== Assignment ==
One part of the entries below is wanted: the lines from the one containing "trace (pollLoop fuel" through the one containing "intros Hres. destruct". Write those out exactly and nothing else.

*** Opening of Dataset records ***

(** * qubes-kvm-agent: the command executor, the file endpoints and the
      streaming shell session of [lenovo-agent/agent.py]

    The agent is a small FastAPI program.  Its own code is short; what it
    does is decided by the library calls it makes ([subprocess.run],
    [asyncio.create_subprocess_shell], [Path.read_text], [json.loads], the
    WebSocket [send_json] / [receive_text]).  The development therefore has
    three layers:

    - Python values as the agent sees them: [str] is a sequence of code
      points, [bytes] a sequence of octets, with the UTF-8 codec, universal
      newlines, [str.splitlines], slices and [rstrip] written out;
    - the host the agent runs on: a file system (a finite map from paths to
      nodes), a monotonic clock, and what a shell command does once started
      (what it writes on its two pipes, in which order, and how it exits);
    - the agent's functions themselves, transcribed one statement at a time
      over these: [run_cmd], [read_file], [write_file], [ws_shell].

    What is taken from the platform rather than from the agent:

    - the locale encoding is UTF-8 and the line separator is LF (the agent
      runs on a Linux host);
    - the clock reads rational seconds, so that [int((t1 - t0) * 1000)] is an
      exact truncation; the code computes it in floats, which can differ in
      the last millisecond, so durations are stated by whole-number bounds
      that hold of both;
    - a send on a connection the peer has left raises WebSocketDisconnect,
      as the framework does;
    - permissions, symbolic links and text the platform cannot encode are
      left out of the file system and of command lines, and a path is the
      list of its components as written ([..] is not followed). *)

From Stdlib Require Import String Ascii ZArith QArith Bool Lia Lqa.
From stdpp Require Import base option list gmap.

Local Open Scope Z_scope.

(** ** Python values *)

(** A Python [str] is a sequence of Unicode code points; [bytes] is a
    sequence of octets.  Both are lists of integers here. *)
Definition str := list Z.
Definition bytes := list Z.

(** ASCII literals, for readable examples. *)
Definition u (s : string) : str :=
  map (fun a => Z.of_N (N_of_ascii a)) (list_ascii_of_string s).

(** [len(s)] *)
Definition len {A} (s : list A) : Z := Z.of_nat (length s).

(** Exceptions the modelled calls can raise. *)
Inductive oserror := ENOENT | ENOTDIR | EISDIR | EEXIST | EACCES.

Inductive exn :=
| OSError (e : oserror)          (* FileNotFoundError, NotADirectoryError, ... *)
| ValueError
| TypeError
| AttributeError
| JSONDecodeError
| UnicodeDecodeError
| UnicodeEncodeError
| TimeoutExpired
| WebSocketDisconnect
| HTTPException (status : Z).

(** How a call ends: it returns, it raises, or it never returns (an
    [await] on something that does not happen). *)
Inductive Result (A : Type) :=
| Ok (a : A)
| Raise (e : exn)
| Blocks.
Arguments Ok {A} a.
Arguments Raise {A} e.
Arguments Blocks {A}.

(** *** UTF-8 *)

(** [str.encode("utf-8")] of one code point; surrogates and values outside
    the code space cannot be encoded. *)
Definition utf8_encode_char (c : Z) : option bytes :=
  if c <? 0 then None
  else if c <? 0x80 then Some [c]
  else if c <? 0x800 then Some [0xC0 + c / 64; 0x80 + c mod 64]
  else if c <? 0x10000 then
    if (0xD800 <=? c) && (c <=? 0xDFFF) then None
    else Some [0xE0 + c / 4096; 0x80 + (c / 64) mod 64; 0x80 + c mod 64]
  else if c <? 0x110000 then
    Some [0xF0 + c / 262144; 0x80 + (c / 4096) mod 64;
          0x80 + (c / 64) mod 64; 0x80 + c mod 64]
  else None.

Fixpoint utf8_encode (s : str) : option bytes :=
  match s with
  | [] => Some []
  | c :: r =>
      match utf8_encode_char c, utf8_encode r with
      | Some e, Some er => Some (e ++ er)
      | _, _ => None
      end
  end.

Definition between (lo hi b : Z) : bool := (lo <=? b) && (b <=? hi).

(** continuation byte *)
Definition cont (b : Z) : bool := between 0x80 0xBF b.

*** Close of Dataset records ***
*** Opening of Dataset records ***

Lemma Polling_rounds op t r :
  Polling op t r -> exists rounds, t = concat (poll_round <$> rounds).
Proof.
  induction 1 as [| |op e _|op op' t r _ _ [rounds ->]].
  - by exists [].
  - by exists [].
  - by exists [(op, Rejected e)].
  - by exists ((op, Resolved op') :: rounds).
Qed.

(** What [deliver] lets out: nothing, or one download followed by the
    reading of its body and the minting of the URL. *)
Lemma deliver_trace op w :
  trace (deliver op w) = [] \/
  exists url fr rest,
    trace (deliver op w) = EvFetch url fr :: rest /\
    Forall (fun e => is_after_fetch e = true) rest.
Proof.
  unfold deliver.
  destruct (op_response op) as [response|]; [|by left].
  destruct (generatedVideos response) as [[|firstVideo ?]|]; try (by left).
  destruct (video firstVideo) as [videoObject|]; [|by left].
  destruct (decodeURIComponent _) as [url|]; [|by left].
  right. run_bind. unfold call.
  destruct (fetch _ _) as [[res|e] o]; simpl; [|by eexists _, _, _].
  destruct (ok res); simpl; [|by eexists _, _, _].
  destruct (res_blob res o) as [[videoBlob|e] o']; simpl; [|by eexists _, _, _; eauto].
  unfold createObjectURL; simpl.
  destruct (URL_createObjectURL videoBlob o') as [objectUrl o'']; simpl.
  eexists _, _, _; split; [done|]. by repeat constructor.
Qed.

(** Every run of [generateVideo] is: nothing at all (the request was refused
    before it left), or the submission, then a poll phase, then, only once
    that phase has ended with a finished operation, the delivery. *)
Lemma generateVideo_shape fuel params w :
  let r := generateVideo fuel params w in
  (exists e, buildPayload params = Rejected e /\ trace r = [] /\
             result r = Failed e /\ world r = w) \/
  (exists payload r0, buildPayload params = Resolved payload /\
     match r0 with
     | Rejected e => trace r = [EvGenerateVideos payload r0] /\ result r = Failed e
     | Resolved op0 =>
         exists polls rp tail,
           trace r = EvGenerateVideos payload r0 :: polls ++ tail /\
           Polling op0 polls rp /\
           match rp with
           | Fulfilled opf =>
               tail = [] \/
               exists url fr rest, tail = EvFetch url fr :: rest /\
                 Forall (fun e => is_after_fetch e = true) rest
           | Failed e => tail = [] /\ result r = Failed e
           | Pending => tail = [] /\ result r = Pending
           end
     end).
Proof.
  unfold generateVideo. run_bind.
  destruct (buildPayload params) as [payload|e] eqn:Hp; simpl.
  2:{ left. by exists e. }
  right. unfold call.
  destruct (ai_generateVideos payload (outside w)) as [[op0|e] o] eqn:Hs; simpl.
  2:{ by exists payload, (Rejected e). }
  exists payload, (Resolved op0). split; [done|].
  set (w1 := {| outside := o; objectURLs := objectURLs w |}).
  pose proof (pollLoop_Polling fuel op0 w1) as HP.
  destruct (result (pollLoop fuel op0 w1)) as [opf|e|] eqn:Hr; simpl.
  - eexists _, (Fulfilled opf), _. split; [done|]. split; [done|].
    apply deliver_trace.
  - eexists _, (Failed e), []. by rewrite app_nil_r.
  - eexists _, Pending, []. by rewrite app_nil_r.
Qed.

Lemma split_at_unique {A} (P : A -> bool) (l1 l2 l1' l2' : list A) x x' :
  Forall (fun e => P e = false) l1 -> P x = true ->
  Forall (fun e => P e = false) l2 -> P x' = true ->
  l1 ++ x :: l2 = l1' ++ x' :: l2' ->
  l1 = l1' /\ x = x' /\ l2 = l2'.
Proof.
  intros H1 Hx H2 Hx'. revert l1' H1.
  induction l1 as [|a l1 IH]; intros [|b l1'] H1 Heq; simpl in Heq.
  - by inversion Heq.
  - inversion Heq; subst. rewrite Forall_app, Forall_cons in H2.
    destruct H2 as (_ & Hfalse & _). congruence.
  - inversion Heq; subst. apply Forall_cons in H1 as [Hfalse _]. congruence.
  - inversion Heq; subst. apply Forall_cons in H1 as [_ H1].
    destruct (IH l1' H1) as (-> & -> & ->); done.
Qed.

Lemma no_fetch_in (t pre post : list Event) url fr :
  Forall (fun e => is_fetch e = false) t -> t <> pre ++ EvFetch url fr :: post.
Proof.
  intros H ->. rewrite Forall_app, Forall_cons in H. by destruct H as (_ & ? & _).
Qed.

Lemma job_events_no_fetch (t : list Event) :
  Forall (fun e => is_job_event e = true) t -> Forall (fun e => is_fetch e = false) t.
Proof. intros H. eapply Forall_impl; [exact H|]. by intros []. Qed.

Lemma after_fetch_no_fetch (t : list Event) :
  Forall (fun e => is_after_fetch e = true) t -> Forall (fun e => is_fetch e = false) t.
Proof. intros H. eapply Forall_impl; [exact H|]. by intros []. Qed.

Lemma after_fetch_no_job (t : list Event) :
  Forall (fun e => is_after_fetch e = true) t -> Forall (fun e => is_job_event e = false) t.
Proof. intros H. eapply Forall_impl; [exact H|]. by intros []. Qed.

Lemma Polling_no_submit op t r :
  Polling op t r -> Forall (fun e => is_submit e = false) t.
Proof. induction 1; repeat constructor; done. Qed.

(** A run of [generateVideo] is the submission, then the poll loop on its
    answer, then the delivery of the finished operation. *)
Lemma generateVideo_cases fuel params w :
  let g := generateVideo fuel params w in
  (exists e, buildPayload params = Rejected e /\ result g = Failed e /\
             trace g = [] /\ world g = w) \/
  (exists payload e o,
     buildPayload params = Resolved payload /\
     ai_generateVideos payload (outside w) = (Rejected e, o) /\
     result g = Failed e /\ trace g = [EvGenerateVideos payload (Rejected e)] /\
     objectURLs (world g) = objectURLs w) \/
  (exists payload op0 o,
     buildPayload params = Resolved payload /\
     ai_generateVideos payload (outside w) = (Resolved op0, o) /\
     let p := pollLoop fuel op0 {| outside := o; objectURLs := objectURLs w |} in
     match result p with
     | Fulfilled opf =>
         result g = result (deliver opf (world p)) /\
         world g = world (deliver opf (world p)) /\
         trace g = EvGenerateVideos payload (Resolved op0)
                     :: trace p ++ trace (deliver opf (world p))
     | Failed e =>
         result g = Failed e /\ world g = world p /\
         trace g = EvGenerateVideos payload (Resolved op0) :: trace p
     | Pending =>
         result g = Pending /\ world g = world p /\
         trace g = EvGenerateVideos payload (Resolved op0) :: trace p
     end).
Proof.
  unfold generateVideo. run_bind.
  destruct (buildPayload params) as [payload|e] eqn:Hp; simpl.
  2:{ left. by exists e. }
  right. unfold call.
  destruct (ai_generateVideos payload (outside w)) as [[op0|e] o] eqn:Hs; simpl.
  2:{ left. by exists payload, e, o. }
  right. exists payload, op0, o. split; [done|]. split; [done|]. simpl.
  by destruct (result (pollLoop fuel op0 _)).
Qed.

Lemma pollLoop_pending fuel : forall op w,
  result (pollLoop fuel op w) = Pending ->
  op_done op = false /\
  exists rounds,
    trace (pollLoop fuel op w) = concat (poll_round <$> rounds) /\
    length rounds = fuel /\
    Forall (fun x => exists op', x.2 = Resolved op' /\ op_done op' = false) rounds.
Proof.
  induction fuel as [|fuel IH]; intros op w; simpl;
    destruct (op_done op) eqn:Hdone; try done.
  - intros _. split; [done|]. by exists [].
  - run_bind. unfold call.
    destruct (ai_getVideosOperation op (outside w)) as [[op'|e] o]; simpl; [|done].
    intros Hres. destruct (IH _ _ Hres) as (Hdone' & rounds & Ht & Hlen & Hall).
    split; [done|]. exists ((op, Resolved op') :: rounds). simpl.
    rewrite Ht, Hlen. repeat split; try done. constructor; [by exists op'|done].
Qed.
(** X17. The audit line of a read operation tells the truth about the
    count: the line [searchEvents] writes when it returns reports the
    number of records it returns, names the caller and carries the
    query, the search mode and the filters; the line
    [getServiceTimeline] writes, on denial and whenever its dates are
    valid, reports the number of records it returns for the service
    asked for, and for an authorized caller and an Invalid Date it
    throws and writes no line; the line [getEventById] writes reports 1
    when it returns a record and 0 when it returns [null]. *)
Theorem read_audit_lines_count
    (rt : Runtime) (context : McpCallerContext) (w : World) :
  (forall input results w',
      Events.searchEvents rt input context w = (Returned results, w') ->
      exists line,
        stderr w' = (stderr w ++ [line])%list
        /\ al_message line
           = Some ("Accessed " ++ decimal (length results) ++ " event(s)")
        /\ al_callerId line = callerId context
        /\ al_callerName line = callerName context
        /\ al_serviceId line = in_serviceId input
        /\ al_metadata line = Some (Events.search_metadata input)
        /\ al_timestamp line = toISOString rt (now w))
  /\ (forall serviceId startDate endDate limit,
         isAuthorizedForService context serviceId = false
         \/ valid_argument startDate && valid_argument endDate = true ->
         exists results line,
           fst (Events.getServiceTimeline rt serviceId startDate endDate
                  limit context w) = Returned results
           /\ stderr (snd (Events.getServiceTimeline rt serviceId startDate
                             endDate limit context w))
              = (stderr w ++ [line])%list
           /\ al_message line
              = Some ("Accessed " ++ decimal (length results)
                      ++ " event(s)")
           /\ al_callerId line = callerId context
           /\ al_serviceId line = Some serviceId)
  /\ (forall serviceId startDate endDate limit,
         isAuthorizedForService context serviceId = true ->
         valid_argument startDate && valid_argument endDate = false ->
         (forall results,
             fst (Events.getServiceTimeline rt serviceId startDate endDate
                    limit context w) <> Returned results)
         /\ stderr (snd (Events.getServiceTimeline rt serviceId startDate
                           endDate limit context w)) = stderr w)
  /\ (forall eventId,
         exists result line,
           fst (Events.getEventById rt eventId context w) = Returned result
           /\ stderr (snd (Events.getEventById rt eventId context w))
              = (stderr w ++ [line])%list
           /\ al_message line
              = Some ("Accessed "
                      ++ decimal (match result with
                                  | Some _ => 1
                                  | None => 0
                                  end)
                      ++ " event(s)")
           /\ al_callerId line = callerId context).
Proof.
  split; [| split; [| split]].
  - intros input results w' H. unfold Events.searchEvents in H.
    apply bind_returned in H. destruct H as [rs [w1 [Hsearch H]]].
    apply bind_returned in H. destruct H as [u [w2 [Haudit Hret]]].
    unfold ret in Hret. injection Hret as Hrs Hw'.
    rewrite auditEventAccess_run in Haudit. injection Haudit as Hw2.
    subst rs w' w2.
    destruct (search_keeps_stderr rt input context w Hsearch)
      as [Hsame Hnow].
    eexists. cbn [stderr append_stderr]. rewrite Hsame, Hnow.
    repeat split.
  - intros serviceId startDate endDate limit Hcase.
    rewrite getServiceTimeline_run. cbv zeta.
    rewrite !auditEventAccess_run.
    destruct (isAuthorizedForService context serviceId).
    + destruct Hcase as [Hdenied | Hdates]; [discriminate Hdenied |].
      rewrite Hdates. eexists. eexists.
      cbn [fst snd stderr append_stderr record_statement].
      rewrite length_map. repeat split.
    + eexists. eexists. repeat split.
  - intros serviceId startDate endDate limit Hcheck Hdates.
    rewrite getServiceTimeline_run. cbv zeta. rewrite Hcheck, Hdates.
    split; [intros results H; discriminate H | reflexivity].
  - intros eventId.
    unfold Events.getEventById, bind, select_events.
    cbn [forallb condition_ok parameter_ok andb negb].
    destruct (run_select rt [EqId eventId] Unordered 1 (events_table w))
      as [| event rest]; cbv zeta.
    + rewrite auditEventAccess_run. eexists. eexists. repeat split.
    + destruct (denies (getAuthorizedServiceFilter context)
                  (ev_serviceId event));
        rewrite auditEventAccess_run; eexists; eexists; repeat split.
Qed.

*** Close of Dataset records ***

== Expected answer ==
    trace (pollLoop fuel op w) = concat (poll_round <$> rounds) /\
    length rounds = fuel /\
    Forall (fun x => exists op', x.2 = Resolved op' /\ op_done op' = false) rounds.
Proof.
  induction fuel as [|fuel IH]; intros op w; simpl;
    destruct (op_done op) eqn:Hdone; try done.
  - intros _. split; [done|]. by exists [].
  - run_bind. unfold call.
    destruct (ai_getVideosOperation op (outside w)) as [[op'|e] o]; simpl; [|done].
    intros Hres. destruct (IH _ _ Hres) as (Hdone' & rounds & Ht & Hlen & Hall).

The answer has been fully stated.